Chinese Cars Rolling Out of European Plants

The door is open. And it swings wide.

Stellantis isn’t just partnering with China anymore. They’re letting Dongfeng’s Voyah brand build hybrids and electric vehicles inside France. Right in the heart of Europe. In return? Jeeps and Peugeots made in China will ship to the world.

It feels fast. The ink on the deal to build Jeeps in China dried last week. Now a new joint venture forms in Europe. Controlled by Stellantis at 51 percent, but populated by Chinese manufacturing logic.

The Rennes Strategy

Here is the setup.

Voyah gets keys to the Stellantis plant in Rennes. Only the Citroën C5 Aiscross was running there before. Quiet floors need noise. The cars being assembled won’t just be any EVs. They will be New Energy Vehicles or NEVs.

A clumsy term perhaps? It covers plug-ins. Full battery EVs. And range-extenders that carry a gas engine just to run a generator. Smart engineering for dodging grid limits, if not for purists.

The decision benefits both parties: underused capacity meets tariff avoidance.
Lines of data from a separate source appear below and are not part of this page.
(* ===== verification/Sha256.v ===== *)
(** * SHA-256 and hexadecimal text

    [sha256.Sum256], [hex.EncodeToString], [strings.ToLower] and
    [strings.ReplaceAll] of one character, as the source uses them to name its
    objects.  The digest is that of FIPS 180-4 and is evaluated in the examples.
    Letters outside ASCII are left alone by [to_lower]: the names the operator
    builds come from Kubernetes names, versions and stages, which are ASCII. *)

From S2P Require Import Prelude.

#[local] Open Scope Z_scope.

(* ------------------------------------------------------------------ *)
(** ** 32-bit words *)

Definition word_mask : Z := 4294967295.
Definition w_add (x y : Z) : Z := Z.land (x + y) word_mask.
Definition w_not (x : Z) : Z := Z.lxor x word_mask.
Definition rotr (n x : Z) : Z := Z.lor (Z.shiftr x n) (Z.land (Z.shiftl x (32 - n)) word_mask).

Definition round_constants : list Z :=
  [1116352408; 1899447441; 3049323471; 3921009573; 961987163; 1508970993; 2453635748; 2870763221;
   3624381080; 310598401; 607225278; 1426881987; 1925078388; 2162078206; 2614888103; 3248222580;
   3835390401; 4022224774; 264347078; 604807628; 770255983; 1249150122; 1555081692; 1996064986;
   2554220882; 2821834349; 2952996808; 3210313671; 3336571891; 3584528711; 113926993; 338241895;
   666307205; 773529912; 1294757372; 1396182291; 1695183700; 1986661051; 2177026350; 2456956037;
   2730485921; 2820302411; 3259730800; 3345764771; 3516065817; 3600352804; 4094571909; 275423344;
   430227734; 506948616; 659060556; 883997877; 958139571; 1322822218; 1537002063; 1747873779;
   1955562222; 2024104815; 2227730452; 2361852424; 2428436474; 2756734187; 3204031479; 3329325298].

Record hash := { h0 : Z; h1 : Z; h2 : Z; h3 : Z; h4 : Z; h5 : Z; h6 : Z; h7 : Z }.

Definition initial_hash : hash :=
  {| h0 := 1779033703; h1 := 3144134277; h2 := 1013904242; h3 := 2773480762;
     h4 := 1359893119; h5 := 2600822924; h6 := 528734635; h7 := 1541459225 |}.

Definition small_sigma0 (x : Z) : Z := Z.lxor (Z.lxor (rotr 7 x) (rotr 18 x)) (Z.shiftr x 3).
Definition small_sigma1 (x : Z) : Z := Z.lxor (Z.lxor (rotr 17 x) (rotr 19 x)) (Z.shiftr x 10).
Definition big_sigma0 (x : Z) : Z := Z.lxor (Z.lxor (rotr 2 x) (rotr 13 x)) (rotr 22 x).
Definition big_sigma1 (x : Z) : Z := Z.lxor (Z.lxor (rotr 6 x) (rotr 11 x)) (rotr 25 x).
Definition choice (x y z : Z) : Z := Z.lxor (Z.land x y) (Z.land (w_not x) z).
Definition majority (x y z : Z) : Z := Z.lxor (Z.lxor (Z.land x y) (Z.land x z)) (Z.land y z).

(** [w] holds the words so far, latest first. *)
Fixpoint schedule (n : nat) (w : list Z) : list Z :=
  match n with
  | O => w
  | S n =>
      let word i := nth i w 0 in
      schedule n (w_add (w_add (small_sigma1 (word 1%nat)) (word 6%nat))
                    (w_add (small_sigma0 (word 14%nat)) (word 15%nat)) :: w)
  end.

Definition sha_round (s : hash) (kw : Z * Z) : hash :=
  let t1 := w_add (w_add (h7 s) (big_sigma1 (h4 s))) (w_add (choice (h4 s) (h5 s) (h6 s)) (w_add kw.1 kw.2)) in
  let t2 := w_add (big_sigma0 (h0 s)) (majority (h0 s) (h1 s) (h2 s)) in
  {| h0 := w_add t1 t2; h1 := h0 s; h2 := h1 s; h3 := h2 s;
     h4 := w_add (h3 s) t1; h5 := h4 s; h6 := h5 s; h7 := h6 s |}.

Definition compress (s : hash) (block : list Z) : hash :=
  let w := rev (schedule 48 (rev block)) in
  let r := fold_left sha_round (zip round_constants w) s in
  {| h0 := w_add (h0 s) (h0 r); h1 := w_add (h1 s) (h1 r); h2 := w_add (h2 s) (h2 r); h3 := w_add (h3 s) (h3 r);
     h4 := w_add (h4 s) (h4 r); h5 := w_add (h5 s) (h5 r); h6 := w_add (h6 s) (h6 r); h7 := w_add (h7 s) (h7 r) |}.

(* ------------------------------------------------------------------ *)
(** ** Bytes *)

Fixpoint bytes (s : string) : list Z :=
  match s with EmptyString => [] | String c s => Z.of_N (N_of_ascii c) :: bytes s end.

(** The big-endian bytes of a number. *)
Fixpoint big_endian (n : nat) (z : Z) : list Z :=
  match n with O => [] | S n => big_endian n (Z.shiftr z 8) ++ [Z.land z 255] end.

Definition padded (message : list Z) : list Z :=
  let length := zlen message in
  message ++ [128] ++ replicate (Z.to_nat ((55 - length) mod 64)) 0 ++ big_endian 8 (8 * length).

Fixpoint words (l : list Z) : list Z :=
  match l with
  | a :: b :: c :: d :: l => Z.lor (Z.lor (Z.shiftl a 24) (Z.shiftl b 16)) (Z.lor (Z.shiftl c 8) d) :: words l
  | _ => []
  end.

(** One block of sixteen words at a time; the words bound the number of blocks. *)
Fixpoint blocks (fuel : nat) (s : hash) (l : list Z) : hash :=
  match fuel, l with
  | S fuel, _ :: _ => blocks fuel (compress s (take 16 l)) (drop 16 l)
  | _, _ => s
  end.

Definition digest (s : hash) : list Z :=
  concat (map (big_endian 4) [h0 s; h1 s; h2 s; h3 s; h4 s; h5 s; h6 s; h7 s]).

Definition Sum256 (message : string) : list Z :=
  let w := words (padded (bytes message)) in
  digest (blocks (length w) initial_hash w).

(* ------------------------------------------------------------------ *)
(** ** Text *)

Definition hex_digits : list ascii :=
  ["0"; "1"; "2"; "3"; "4"; "5"; "6"; "7"; "8"; "9"; "a"; "b"; "c"; "d"; "e"; "f"]%char.

Definition hex_digit (z : Z) : ascii := nth (Z.to_nat (Z.land z 15)) hex_digits "0"%char.

Fixpoint EncodeToString (l : list Z) : string :=
  match l with
  | [] => ""
  | b :: l => String (hex_digit (Z.shiftr b 4)) (String (hex_digit b) (EncodeToString l))
  end.

Definition lower_char (c : ascii) : ascii :=
  let n := N_of_ascii c in
  if (65 <=? n)%N && (n <=? 90)%N then ascii_of_N (n + 32) else c.

Fixpoint string_map (f : ascii -> ascii) (s : string) : string :=
  match s with EmptyString => EmptyString | String c s => String (f c) (string_map f s) end.

Definition to_lower : string -> string := string_map lower_char.

Definition replace_char (a b : ascii) : string -> string := string_map (fun c => if bool_decide (c = a) then b else c).

(** [s[:n]] *)
Definition str_take (n : nat) (s : string) : string := String.substring 0 n s.

Example Sum256_abc :
  EncodeToString (Sum256 "abc") = "ba7816bf8f01cfea414140de5dae2223b00361a396177a9cb410ff61f20015ad".
Proof. by vm_compute. Qed.

Example Sum256_two_blocks :
  EncodeToString (Sum256 "abcdbcdecdefdefgefghfghighijhijkijkljklmklmnlmnomnopnopq") =
  "248d6a61d20638b8e5c026930c3e6039a33ce45964ff2167f6ecedd419db06c1".
Proof. by vm_compute. Qed.

(* ------------------------------------------------------------------ *)
(** ** Lemmas *)

Lemma length_string_map f s : String.length (string_map f s) = String.length s.
Proof. induction s as [|c s IH]; simpl; [done|]. by rewrite IH. Qed.

Lemma length_str_take n s : String.length (str_take n s) = Nat.min n (String.length s).
Proof.
  unfold str_take. revert s; induction n as [|n IH]; intros [|c s]; simpl; [done..|]. by rewrite IH.
Qed.

Lemma str_take_append n s t : str_take n (s +:+ t) = str_take n s +:+ str_take (n - String.length s) t.
Proof.
  unfold str_take. revert n; induction s as [|c s IH]; intros n.
  - simpl. rewrite Nat.sub_0_r. by destruct n.
  - rewrite append_cons. destruct n as [|n]; simpl; [by destruct t|]. by rewrite IH.
Qed.

Lemma length_EncodeToString l : String.length (EncodeToString l) = (2 * length l)%nat.
Proof. induction l as [|b l IH]; simpl; [done|]. rewrite IH. lia. Qed.

Lemma length_big_endian n z : length (big_endian n z) = n.
Proof. revert z; induction n as [|n IH]; intros z; simpl; [done|]. rewrite length_app, IH. simpl. lia. Qed.

Lemma length_Sum256 message : length (Sum256 message) = 32%nat.
Proof. unfold Sum256, digest. cbn [map concat]. rewrite !length_app, !length_big_endian. done. Qed.

(** No upper-case letter. *)
Definition lower_case (s : string) : Prop := to_lower s = s.

Lemma lower_char_idemp c : lower_char (lower_char c) = lower_char c.
Proof. destruct c as [[] [] [] [] [] [] [] []]; reflexivity. Qed.

Lemma to_lower_lower s : lower_case (to_lower s).
Proof.
  unfold lower_case, to_lower. induction s as [|c s IH]; simpl; [done|]. by rewrite lower_char_idemp, IH.
Qed.

Lemma string_map_append f s t : string_map f (s +:+ t) = string_map f s +:+ string_map f t.
Proof. induction s as [|c s IH]; [done|]. rewrite !append_cons. simpl. by rewrite IH. Qed.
Dongfeng gets a major loophole. By building on European soil, those Voyah badges bypass the heavy EU import tariffs. Stellantis gets factory utilization. Both win on paper.

Do you expect this everywhere?

No. The plan limits sales to “designated markets.” Given Voyah’s premium price tag, look to Western and Northern Europe. Not Eastern. Not Southern. At least not yet.

The scope could widen. The core Dongfeng brand might join the party later. A separate facility in Chartres-de-Bretagne could produce NEVs under Dongfeng’s own name. Stellantis will push them through its existing dealer network.

This mirrors a move Opel just made in Spain. A compact EV crossover co-developed with Leapmotor. Stellantis owns 51 percent there too. Leapmotor is young, founded just 11 years. Voyah started in 2019. Two kids on the European stage.

A Risky Gamble

Short term gains? Likely. Long term pain? Probably.

European automakers are betting the house that Chinese efficiency is the savior. But allowing competitors to plant roots inside the fortress is dangerous. You are inviting them to learn the terrain. To master the regulatory code. To bypass the border wall entirely.

Market shares are climbing, slowly but steadily. By Q1 2026, data from ACEA shows SAIC hitting 2.3 percent. BYD sits at 0.9. These are footholds. Not tectonic plates. Not yet.

Stellantis wants to sell idle capacity. The logic holds water today. Factories sit half-empty. Capital is cheap, but opportunity is not. Chinese brands want entry. A handshake solves both problems. For now.

It’s a slippery slope. Allow one brand to build locally and you normalize the presence. Tariffs disappear as tools. Competition intensifies from the inside. The backfiring might not be immediate, but it feels inevitable.

We’ll see where the lines are drawn. They are redrawn every month now.